| EXERCISE BRIEF |
Copy out the entire listing, keeping each line exactly as it is.

| DATA SHOWN |
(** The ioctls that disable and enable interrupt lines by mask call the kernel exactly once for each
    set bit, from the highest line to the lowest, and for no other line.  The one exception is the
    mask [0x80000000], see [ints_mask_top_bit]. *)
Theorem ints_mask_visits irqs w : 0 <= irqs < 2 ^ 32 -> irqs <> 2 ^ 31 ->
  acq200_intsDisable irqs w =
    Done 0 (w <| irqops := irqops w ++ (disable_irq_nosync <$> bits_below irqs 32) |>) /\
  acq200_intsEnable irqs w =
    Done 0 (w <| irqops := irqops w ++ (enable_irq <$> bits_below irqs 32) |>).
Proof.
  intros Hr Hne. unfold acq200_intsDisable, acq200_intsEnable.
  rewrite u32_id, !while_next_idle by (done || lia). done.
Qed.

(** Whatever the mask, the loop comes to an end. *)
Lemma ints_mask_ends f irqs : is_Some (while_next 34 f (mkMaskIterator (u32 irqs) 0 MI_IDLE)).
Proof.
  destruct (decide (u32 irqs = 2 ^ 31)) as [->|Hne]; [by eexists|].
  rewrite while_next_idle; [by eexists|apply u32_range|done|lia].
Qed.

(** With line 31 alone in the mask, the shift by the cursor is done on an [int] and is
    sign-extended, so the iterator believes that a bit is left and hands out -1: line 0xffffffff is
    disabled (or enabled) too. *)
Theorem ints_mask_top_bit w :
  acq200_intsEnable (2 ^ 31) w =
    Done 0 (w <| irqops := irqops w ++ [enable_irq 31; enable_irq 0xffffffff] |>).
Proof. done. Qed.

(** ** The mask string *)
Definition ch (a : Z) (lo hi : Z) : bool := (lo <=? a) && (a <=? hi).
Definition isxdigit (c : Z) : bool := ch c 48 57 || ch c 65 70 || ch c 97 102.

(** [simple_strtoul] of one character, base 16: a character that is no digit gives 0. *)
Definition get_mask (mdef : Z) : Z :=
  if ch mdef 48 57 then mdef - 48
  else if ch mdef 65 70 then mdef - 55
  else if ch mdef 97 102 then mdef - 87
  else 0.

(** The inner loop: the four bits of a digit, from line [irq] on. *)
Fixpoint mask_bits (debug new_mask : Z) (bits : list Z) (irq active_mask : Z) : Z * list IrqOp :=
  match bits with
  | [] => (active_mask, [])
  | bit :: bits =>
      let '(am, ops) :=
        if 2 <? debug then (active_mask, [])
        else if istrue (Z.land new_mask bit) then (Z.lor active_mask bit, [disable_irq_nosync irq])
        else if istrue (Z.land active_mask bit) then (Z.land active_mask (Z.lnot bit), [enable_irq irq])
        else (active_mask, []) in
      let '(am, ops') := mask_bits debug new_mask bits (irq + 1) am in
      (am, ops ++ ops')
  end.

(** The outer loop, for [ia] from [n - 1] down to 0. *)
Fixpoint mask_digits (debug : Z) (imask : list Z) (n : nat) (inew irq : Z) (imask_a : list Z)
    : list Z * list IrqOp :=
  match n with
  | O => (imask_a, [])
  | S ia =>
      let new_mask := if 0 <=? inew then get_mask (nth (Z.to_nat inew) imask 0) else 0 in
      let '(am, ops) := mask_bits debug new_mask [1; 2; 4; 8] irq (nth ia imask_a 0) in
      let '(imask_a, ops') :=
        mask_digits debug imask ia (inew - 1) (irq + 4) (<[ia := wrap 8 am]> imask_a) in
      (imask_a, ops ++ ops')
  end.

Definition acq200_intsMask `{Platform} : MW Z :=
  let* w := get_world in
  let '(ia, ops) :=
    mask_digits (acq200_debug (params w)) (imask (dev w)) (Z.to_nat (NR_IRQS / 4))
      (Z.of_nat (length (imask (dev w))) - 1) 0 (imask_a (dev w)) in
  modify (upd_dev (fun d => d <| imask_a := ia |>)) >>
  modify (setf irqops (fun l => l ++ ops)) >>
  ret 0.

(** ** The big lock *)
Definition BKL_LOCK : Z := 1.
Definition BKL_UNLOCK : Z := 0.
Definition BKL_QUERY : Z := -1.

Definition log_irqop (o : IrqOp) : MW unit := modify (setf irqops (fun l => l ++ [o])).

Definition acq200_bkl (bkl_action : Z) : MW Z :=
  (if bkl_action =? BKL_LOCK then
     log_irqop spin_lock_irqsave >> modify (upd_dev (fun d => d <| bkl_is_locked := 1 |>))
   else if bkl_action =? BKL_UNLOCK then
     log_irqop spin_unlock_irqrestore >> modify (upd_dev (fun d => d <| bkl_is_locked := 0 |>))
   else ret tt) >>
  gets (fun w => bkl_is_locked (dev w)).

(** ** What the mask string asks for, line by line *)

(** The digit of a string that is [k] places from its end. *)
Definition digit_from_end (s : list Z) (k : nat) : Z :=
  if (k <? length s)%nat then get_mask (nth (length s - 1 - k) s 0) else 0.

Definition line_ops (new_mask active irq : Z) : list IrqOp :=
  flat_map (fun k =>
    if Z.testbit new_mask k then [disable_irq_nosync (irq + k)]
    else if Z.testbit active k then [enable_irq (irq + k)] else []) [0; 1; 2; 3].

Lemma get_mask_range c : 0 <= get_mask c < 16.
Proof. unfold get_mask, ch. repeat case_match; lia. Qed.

| RESPONSE BELOW |
(** The ioctls that disable and enable interrupt lines by mask call the kernel exactly once for each
    set bit, from the highest line to the lowest, and for no other line.  The one exception is the
    mask [0x80000000], see [ints_mask_top_bit]. *)
Theorem ints_mask_visits irqs w : 0 <= irqs < 2 ^ 32 -> irqs <> 2 ^ 31 ->
  acq200_intsDisable irqs w =
    Done 0 (w <| irqops := irqops w ++ (disable_irq_nosync <$> bits_below irqs 32) |>) /\
  acq200_intsEnable irqs w =
    Done 0 (w <| irqops := irqops w ++ (enable_irq <$> bits_below irqs 32) |>).
Proof.
  intros Hr Hne. unfold acq200_intsDisable, acq200_intsEnable.
  rewrite u32_id, !while_next_idle by (done || lia). done.
Qed.

(** Whatever the mask, the loop comes to an end. *)
Lemma ints_mask_ends f irqs : is_Some (while_next 34 f (mkMaskIterator (u32 irqs) 0 MI_IDLE)).
Proof.
  destruct (decide (u32 irqs = 2 ^ 31)) as [->|Hne]; [by eexists|].
  rewrite while_next_idle; [by eexists|apply u32_range|done|lia].
Qed.

(** With line 31 alone in the mask, the shift by the cursor is done on an [int] and is
    sign-extended, so the iterator believes that a bit is left and hands out -1: line 0xffffffff is
    disabled (or enabled) too. *)
Theorem ints_mask_top_bit w :
  acq200_intsEnable (2 ^ 31) w =
    Done 0 (w <| irqops := irqops w ++ [enable_irq 31; enable_irq 0xffffffff] |>).
Proof. done. Qed.

(** ** The mask string *)
Definition ch (a : Z) (lo hi : Z) : bool := (lo <=? a) && (a <=? hi).
Definition isxdigit (c : Z) : bool := ch c 48 57 || ch c 65 70 || ch c 97 102.

(** [simple_strtoul] of one character, base 16: a character that is no digit gives 0. *)
Definition get_mask (mdef : Z) : Z :=
  if ch mdef 48 57 then mdef - 48
  else if ch mdef 65 70 then mdef - 55
  else if ch mdef 97 102 then mdef - 87
  else 0.

(** The inner loop: the four bits of a digit, from line [irq] on. *)
Fixpoint mask_bits (debug new_mask : Z) (bits : list Z) (irq active_mask : Z) : Z * list IrqOp :=
  match bits with
  | [] => (active_mask, [])
  | bit :: bits =>
      let '(am, ops) :=
        if 2 <? debug then (active_mask, [])
        else if istrue (Z.land new_mask bit) then (Z.lor active_mask bit, [disable_irq_nosync irq])
        else if istrue (Z.land active_mask bit) then (Z.land active_mask (Z.lnot bit), [enable_irq irq])
        else (active_mask, []) in
      let '(am, ops') := mask_bits debug new_mask bits (irq + 1) am in
      (am, ops ++ ops')
  end.

(** The outer loop, for [ia] from [n - 1] down to 0. *)
Fixpoint mask_digits (debug : Z) (imask : list Z) (n : nat) (inew irq : Z) (imask_a : list Z)
    : list Z * list IrqOp :=
  match n with
  | O => (imask_a, [])
  | S ia =>
      let new_mask := if 0 <=? inew then get_mask (nth (Z.to_nat inew) imask 0) else 0 in
      let '(am, ops) := mask_bits debug new_mask [1; 2; 4; 8] irq (nth ia imask_a 0) in
      let '(imask_a, ops') :=
        mask_digits debug imask ia (inew - 1) (irq + 4) (<[ia := wrap 8 am]> imask_a) in
      (imask_a, ops ++ ops')
  end.

Definition acq200_intsMask `{Platform} : MW Z :=
  let* w := get_world in
  let '(ia, ops) :=
    mask_digits (acq200_debug (params w)) (imask (dev w)) (Z.to_nat (NR_IRQS / 4))
      (Z.of_nat (length (imask (dev w))) - 1) 0 (imask_a (dev w)) in
  modify (upd_dev (fun d => d <| imask_a := ia |>)) >>
  modify (setf irqops (fun l => l ++ ops)) >>
  ret 0.

(** ** The big lock *)
Definition BKL_LOCK : Z := 1.
Definition BKL_UNLOCK : Z := 0.
Definition BKL_QUERY : Z := -1.

Definition log_irqop (o : IrqOp) : MW unit := modify (setf irqops (fun l => l ++ [o])).

Definition acq200_bkl (bkl_action : Z) : MW Z :=
  (if bkl_action =? BKL_LOCK then
     log_irqop spin_lock_irqsave >> modify (upd_dev (fun d => d <| bkl_is_locked := 1 |>))
   else if bkl_action =? BKL_UNLOCK then
     log_irqop spin_unlock_irqrestore >> modify (upd_dev (fun d => d <| bkl_is_locked := 0 |>))
   else ret tt) >>
  gets (fun w => bkl_is_locked (dev w)).

(** ** What the mask string asks for, line by line *)

(** The digit of a string that is [k] places from its end. *)
Definition digit_from_end (s : list Z) (k : nat) : Z :=
  if (k <? length s)%nat then get_mask (nth (length s - 1 - k) s 0) else 0.

Definition line_ops (new_mask active irq : Z) : list IrqOp :=
  flat_map (fun k =>
    if Z.testbit new_mask k then [disable_irq_nosync (irq + k)]
    else if Z.testbit active k then [enable_irq (irq + k)] else []) [0; 1; 2; 3].

Lemma get_mask_range c : 0 <= get_mask c < 16.
Proof. unfold get_mask, ch. repeat case_match; lia. Qed.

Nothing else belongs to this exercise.